■ AIM OF THE TASK
A single figure is required: the number of lines below in which the word "IcebergBackendLakekeeper" occurs.

■ DATA
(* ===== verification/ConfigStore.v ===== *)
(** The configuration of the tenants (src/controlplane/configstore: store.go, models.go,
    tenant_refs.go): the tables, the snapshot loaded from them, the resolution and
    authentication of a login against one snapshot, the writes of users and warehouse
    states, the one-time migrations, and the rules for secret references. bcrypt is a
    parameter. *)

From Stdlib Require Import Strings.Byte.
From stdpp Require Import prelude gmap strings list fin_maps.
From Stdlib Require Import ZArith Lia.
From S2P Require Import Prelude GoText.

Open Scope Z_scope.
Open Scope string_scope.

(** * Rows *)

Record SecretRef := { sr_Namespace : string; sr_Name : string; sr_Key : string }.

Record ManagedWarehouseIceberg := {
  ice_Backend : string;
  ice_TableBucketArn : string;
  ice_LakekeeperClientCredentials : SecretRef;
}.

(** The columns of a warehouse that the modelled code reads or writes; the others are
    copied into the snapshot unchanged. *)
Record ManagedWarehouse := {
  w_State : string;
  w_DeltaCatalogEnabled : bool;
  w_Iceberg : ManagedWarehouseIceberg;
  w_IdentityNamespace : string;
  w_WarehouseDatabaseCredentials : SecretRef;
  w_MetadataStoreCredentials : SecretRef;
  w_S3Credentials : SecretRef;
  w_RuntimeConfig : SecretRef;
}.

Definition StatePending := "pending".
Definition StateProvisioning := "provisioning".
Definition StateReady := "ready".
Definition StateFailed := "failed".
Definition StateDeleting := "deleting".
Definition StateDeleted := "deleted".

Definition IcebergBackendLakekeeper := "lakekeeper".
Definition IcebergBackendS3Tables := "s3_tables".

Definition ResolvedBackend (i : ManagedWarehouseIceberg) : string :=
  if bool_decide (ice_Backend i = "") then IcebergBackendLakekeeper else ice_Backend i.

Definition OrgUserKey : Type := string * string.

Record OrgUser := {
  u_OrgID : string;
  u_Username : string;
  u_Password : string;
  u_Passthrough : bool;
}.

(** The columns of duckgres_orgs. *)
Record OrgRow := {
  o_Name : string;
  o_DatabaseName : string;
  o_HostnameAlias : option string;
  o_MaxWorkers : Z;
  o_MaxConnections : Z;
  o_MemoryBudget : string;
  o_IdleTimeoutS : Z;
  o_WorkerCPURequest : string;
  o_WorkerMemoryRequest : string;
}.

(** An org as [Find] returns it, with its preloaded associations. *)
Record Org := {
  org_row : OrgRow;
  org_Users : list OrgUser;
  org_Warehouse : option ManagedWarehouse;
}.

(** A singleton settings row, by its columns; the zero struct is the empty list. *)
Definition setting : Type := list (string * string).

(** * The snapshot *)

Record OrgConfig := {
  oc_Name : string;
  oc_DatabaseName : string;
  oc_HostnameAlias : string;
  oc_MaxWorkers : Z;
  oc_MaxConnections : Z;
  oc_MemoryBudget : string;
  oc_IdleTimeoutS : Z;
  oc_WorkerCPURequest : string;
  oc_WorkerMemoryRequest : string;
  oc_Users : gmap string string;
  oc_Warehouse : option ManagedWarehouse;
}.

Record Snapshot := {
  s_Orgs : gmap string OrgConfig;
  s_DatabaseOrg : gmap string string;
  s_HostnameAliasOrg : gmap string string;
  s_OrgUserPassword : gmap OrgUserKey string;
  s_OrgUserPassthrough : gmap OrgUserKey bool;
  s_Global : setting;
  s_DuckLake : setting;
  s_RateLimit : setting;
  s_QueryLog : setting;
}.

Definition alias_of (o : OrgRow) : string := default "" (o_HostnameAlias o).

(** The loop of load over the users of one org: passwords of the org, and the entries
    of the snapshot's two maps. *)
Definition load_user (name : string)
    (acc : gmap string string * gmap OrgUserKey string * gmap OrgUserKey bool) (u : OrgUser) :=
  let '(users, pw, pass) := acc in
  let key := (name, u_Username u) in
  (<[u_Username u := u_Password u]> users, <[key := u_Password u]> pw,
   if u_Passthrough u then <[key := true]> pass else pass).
--
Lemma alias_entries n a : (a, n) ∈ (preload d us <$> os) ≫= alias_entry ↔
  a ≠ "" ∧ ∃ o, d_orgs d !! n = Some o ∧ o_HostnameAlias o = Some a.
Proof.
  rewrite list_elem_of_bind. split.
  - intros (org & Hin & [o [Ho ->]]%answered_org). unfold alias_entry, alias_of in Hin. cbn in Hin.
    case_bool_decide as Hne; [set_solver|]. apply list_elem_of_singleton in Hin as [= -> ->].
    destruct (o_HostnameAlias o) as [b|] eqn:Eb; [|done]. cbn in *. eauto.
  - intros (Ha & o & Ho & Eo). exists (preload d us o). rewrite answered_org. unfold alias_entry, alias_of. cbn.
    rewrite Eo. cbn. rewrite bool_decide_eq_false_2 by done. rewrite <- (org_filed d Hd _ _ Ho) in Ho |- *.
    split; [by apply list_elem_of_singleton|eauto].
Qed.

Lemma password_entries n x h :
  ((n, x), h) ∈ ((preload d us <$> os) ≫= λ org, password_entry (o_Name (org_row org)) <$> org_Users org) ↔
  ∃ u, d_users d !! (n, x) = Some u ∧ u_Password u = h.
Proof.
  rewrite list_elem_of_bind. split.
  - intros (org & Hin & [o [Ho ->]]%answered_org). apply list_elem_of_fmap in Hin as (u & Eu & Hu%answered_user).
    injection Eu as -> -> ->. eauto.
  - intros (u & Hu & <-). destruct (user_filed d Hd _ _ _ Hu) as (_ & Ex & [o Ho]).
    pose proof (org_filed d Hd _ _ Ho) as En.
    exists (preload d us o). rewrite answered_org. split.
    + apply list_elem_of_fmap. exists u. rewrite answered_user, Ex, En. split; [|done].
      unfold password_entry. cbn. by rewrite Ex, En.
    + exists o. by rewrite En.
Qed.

■ FINISHED EXERCISE
2